[[ RAW DATA, beginning ]]

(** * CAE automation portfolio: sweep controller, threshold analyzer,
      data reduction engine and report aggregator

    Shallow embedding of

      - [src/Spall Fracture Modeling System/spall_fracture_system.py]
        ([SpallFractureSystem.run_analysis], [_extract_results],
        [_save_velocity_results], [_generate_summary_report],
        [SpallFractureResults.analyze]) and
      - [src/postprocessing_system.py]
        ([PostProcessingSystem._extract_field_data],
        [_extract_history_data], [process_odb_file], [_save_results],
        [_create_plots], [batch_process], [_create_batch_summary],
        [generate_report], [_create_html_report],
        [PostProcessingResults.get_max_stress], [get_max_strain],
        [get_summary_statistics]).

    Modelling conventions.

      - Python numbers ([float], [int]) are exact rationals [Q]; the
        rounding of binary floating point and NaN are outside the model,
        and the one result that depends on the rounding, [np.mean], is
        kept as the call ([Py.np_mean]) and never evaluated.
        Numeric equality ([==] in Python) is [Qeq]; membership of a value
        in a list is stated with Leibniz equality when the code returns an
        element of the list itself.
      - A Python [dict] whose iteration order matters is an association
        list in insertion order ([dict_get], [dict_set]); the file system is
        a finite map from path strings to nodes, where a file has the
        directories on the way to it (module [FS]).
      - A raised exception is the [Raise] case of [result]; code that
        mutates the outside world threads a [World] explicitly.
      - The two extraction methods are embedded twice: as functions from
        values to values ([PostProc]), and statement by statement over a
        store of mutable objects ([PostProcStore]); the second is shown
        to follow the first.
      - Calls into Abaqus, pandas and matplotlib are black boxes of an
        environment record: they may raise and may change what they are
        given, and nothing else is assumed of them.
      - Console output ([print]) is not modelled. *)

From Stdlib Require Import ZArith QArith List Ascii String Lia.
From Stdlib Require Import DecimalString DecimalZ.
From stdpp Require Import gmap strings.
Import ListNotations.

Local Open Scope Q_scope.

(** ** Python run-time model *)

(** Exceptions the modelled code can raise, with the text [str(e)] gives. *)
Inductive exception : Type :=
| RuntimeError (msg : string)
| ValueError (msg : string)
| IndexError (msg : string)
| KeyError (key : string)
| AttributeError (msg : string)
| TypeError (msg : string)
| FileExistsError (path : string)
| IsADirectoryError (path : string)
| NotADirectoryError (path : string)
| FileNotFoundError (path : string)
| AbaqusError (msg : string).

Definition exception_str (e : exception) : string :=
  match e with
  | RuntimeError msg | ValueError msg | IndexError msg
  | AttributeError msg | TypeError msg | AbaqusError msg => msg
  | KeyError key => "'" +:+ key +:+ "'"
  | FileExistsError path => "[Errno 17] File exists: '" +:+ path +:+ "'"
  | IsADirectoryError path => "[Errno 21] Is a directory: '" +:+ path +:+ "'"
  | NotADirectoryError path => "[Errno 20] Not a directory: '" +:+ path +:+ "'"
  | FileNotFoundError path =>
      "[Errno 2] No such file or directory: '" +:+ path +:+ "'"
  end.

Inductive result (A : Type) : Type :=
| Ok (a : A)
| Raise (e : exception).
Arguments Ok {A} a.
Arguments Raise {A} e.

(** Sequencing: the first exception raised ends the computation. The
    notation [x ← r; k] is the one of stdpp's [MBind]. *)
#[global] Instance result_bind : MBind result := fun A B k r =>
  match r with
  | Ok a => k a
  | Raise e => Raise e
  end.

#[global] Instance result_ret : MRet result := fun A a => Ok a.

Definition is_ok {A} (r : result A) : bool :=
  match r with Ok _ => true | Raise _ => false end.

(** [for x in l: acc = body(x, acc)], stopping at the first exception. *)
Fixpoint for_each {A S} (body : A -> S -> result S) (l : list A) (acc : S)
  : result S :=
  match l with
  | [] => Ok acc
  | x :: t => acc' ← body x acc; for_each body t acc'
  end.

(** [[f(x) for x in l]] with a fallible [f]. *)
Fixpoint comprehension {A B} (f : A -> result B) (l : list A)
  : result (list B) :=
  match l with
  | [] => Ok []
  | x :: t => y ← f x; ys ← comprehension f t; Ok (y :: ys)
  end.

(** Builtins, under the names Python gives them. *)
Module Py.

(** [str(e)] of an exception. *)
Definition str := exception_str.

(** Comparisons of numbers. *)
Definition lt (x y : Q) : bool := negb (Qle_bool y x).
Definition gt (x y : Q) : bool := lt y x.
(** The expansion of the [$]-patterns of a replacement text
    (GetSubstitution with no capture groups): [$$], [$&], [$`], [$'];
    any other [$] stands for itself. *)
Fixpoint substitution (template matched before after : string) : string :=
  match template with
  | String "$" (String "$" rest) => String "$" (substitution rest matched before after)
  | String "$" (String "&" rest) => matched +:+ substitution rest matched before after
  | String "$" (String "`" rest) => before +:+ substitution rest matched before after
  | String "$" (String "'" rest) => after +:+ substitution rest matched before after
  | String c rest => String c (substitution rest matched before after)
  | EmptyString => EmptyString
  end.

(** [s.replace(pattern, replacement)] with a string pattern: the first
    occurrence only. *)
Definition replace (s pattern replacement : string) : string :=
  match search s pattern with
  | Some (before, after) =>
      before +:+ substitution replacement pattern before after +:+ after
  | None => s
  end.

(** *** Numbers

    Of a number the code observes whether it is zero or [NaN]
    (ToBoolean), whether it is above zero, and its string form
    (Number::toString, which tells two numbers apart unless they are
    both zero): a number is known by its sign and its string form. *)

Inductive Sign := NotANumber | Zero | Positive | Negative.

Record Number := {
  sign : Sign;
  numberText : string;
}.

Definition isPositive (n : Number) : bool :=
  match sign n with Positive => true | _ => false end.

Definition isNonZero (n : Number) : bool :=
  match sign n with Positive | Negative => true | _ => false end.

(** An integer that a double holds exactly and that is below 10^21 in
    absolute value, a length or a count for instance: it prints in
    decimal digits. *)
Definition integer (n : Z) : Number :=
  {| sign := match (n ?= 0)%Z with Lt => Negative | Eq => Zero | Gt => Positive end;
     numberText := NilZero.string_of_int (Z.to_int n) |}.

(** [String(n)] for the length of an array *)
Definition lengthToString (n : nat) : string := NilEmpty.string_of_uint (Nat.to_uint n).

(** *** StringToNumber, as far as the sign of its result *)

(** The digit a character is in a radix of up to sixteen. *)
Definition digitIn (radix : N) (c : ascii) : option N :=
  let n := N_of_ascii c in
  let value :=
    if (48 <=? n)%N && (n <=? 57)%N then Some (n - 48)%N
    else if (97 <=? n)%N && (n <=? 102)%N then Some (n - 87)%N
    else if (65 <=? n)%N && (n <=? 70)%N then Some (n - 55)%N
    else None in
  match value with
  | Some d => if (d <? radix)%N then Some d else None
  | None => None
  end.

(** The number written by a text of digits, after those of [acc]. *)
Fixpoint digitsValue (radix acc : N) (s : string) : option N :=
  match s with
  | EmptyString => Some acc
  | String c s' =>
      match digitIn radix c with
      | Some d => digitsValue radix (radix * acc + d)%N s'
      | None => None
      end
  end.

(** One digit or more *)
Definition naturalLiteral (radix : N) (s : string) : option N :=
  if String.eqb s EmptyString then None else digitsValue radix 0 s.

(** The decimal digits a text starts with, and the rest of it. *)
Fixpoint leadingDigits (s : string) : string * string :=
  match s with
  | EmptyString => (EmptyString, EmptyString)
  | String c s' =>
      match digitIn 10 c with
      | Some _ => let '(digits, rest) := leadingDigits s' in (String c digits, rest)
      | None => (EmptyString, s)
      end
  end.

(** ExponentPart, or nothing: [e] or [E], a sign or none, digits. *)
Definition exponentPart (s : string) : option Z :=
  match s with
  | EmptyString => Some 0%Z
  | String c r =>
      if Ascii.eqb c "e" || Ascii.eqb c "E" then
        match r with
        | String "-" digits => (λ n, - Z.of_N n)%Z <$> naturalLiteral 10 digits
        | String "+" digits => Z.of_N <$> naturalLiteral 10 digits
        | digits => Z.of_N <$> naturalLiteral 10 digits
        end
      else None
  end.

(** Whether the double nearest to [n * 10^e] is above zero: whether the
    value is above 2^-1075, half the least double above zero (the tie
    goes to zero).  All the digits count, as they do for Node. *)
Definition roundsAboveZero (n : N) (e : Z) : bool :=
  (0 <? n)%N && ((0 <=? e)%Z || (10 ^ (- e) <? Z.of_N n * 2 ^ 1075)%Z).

[[ RAW DATA, end ]]

● YOUR GOAL
All lines above from the one containing "From Stdlib Require Import ZArith" to the one containing "ValueError (msg : string)" must be repeated exactly, both lines included, and no others.

● SOLUTION TO THE EXERCISE
From Stdlib Require Import ZArith QArith List Ascii String Lia.
From Stdlib Require Import DecimalString DecimalZ.
From stdpp Require Import gmap strings.
Import ListNotations.

Local Open Scope Q_scope.

(** ** Python run-time model *)

(** Exceptions the modelled code can raise, with the text [str(e)] gives. *)
Inductive exception : Type :=
| RuntimeError (msg : string)
| ValueError (msg : string)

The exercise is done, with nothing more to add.